**The task**: From the entries below, copy every line holding the word "Hcons".

BEGIN Data records

(** C1. Prevailing returns Info, Warn, Error or Success exactly when the
    number of messages of that type is strictly greater than each of the
    three other numbers, and App in every other case: when nothing is
    stored and when a tie leaves no strict winner.  Messages of type App
    are not tallied: dropping them from the log leaves the result as it
    is.  The bound on the length holds of every slice. *)
Theorem Prevailing_strict_winner (r : Log) :
  (Z.of_nat (length (ln r)) <= GoInt.MaxInt)%Z ->
  (Prevailing r = Info <-> strictWinner (ln r) Info Warn Error Success) /\
  (Prevailing r = Warn <-> strictWinner (ln r) Warn Info Error Success) /\
  (Prevailing r = Error <-> strictWinner (ln r) Error Info Warn Success) /\
  (Prevailing r = Success <-> strictWinner (ln r) Success Info Warn Error) /\
  (Prevailing r = App <->
     ~ strictWinner (ln r) Info Warn Error Success /\
     ~ strictWinner (ln r) Warn Info Error Success /\
     ~ strictWinner (ln r) Error Info Warn Success /\
     ~ strictWinner (ln r) Success Info Warn Error) /\
  Prevailing
    (set_ln (List.filter (fun m => negb (lni_Type m =? App)%string) (ln r)) r)
  = Prevailing r.
Proof.
  intros Hlen. unfold Prevailing, getDominantNoteType, strictWinner.
  rewrite (count_all_exact (ln r) Hlen).
  pose proof (dominant_cases (countType Info (ln r)) (countType Warn (ln r))
                (countType Error (ln r)) (countType Success (ln r))) as H.
  cbv zeta in H. destruct H as (H1 & H2 & H3 & H4 & H5).
  repeat (split; [assumption|]).
  cbn [ln set_ln]. rewrite count_all_filter_other by discriminate.
  now rewrite (count_all_exact (ln r) Hlen).
Qed.

Lemma Prevailing_strict_winner_witness :
  let r := {| Prefix := "P";
              ln := [ mkLogInfo Info "P" "a"; mkLogInfo App "" "b";
                      mkLogInfo Info "P" "c"; mkLogInfo Warn "Q" "d" ];
              osIsWin := false |} in
  Prevailing r = Info /\ strictWinner (ln r) Info Warn Error Success.
Proof.
  intros r.
  assert (Hlen : (Z.of_nat (length (ln r)) <= GoInt.MaxInt)%Z)
    by (vm_compute; discriminate).
  split.
  - reflexivity.
  - apply (proj1 (Prevailing_strict_winner r Hlen)). reflexivity.
Defined.

(** The ties of the specification: three against three, one each, and the
    empty log. *)
Example Prevailing_ties :
  let i := mkLogInfo Info "" "" in
  let w := mkLogInfo Warn "" "" in
  Prevailing (mkLog "" [i; w; i; w; i; w] false) = App /\
  Prevailing (mkLog "" [i; i; w; w] false) = App /\
  Prevailing (mkLog "" [i; i; i; w] false) = Info /\
  Prevailing (mkLog "" [] false) = App.
Proof. repeat split; reflexivity. Qed.

(** ** The reserved type Fatal *)

Lemma count_all_ignores_Fatal (l : list LogInfo) (pms : list (string * string)) :
  count_all (l ++ List.map (fun pm => mkLogInfo Fatal (fst pm) (snd pm)) pms)
  = count_all l.
Proof.
  unfold count_all. rewrite fold_left_app.
  generalize (fold_left count_step l {| nfo := 0; wrn := 0; err := 0; suc := 0 |}).
  induction pms as [|pm pms IH]; intros c; simpl; [reflexivity|].
  rewrite count_step_other by discriminate. apply IH.
Qed.

Lemma getDominantNoteType_range (l : list LogInfo) :
  In (getDominantNoteType l) [Info; Warn; Error; Success; App].
Proof.
  unfold getDominantNoteType.
  repeat match goal with
         | |- context [if ?b then _ else _] => destruct b
         end; simpl; tauto.
Qed.

(** C9. Messages of type Fatal weigh nothing in the four tallies and are
    not seen by the four existence checks.  Prevailing never returns
    Fatal; the counters, the result of Prevailing and the four checks are
    the same with and without the Fatal messages of a log, wherever they
    stand, and in particular are not changed by raw-appending Fatal
    messages; a log holding Fatal messages only has Prevailing equal to
    App and the four checks false. *)
Theorem Fatal_is_invisible (r : Log) (pms : list (string * string)) :
  let fatals := List.map (fun pm => mkLogInfo Fatal (fst pm) (snd pm)) pms in
  let noFatal :=
    set_ln (List.filter (fun m => negb (lni_Type m =? Fatal)%string) (ln r)) r in
  Prevailing r <> Fatal /\
  (count_all (ln noFatal) = count_all (ln r) /\
   Prevailing noFatal = Prevailing r /\
   HasErrors noFatal = HasErrors r /\ HasWarnings noFatal = HasWarnings r /\
   HasInfos noFatal = HasInfos r /\ HasSucceses noFatal = HasSucceses r) /\
  (count_all (ln (Append fatals r)) = count_all (ln r) /\
   Prevailing (Append fatals r) = Prevailing r /\
   HasErrors (Append fatals r) = HasErrors r /\
   HasWarnings (Append fatals r) = HasWarnings r /\
   HasInfos (Append fatals r) = HasInfos r /\
   HasSucceses (Append fatals r) = HasSucceses r) /\
  (Prevailing (set_ln fatals r) = App /\
   HasErrors (set_ln fatals r) = false /\ HasWarnings (set_ln fatals r) = false /\
   HasInfos (set_ln fatals r) = false /\ HasSucceses (set_ln fatals r) = false).
Proof.
  intros fatals noFatal.
  assert (Hscan : forall t loop, loop [] = false ->
            (forall x l, loop (x :: l)
                         = if (lni_Type x =? t)%string then true else loop l) ->
            Fatal <> t -> loop fatals = false).
  { intros t loop Hnil Hcons Hne. subst fatals.
    induction pms as [|pm pms IH]; simpl; [exact Hnil|].
    rewrite Hcons, IH. cbn [lni_Type].
    assert (Hf : (Fatal =? t)%string = false) by now apply String.eqb_neq.
    now rewrite Hf. }
  split; [|split; [|split]].
  - intros HF. pose proof (getDominantNoteType_range (ln r)) as Hin.
    unfold Prevailing in HF. rewrite HF in Hin. simpl in Hin.
    repeat (destruct Hin as [Hin|Hin]; [discriminate Hin|]). exact Hin.
  - subst noFatal. unfold Prevailing, getDominantNoteType,
      HasErrors, HasWarnings, HasInfos, HasSucceses. cbn [ln set_ln].
    rewrite count_all_filter_other by discriminate.
    repeat split;
      (eapply scan_filter_other;
       [reflexivity | intros; reflexivity | discriminate]).
  - unfold Prevailing, getDominantNoteType,
      HasErrors, HasWarnings, HasInfos, HasSucceses, Append. cbn [ln set_ln].
    assert (Happ : forall t loop, loop [] = false ->
              (forall x l, loop (x :: l)
                           = if (lni_Type x =? t)%string then true else loop l) ->
              Fatal <> t -> loop (ln r ++ fatals) = loop (ln r)).
    { intros t loop Hnil Hcons Hne.
      rewrite (scan_app t loop Hnil Hcons), (Hscan t loop Hnil Hcons Hne).
      apply orb_false_r. }
    subst fatals. rewrite count_all_ignores_Fatal.
    repeat split;
      (eapply Happ; [reflexivity | intros; reflexivity | discriminate]).
  - unfold Prevailing, getDominantNoteType,
      HasErrors, HasWarnings, HasInfos, HasSucceses. cbn [ln set_ln].
    pose proof (count_all_ignores_Fatal [] pms) as Hc. simpl in Hc.
    fold fatals in Hc. rewrite Hc.
    repeat split;
      (eapply Hscan; [reflexivity | intros; reflexivity | discriminate]).
Qed.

END Data records

**Written answer**:
  { intros t loop Hnil Hcons Hne. subst fatals.
    rewrite Hcons, IH. cbn [lni_Type].
    { intros t loop Hnil Hcons Hne.
      rewrite (scan_app t loop Hnil Hcons), (Hscan t loop Hnil Hcons Hne).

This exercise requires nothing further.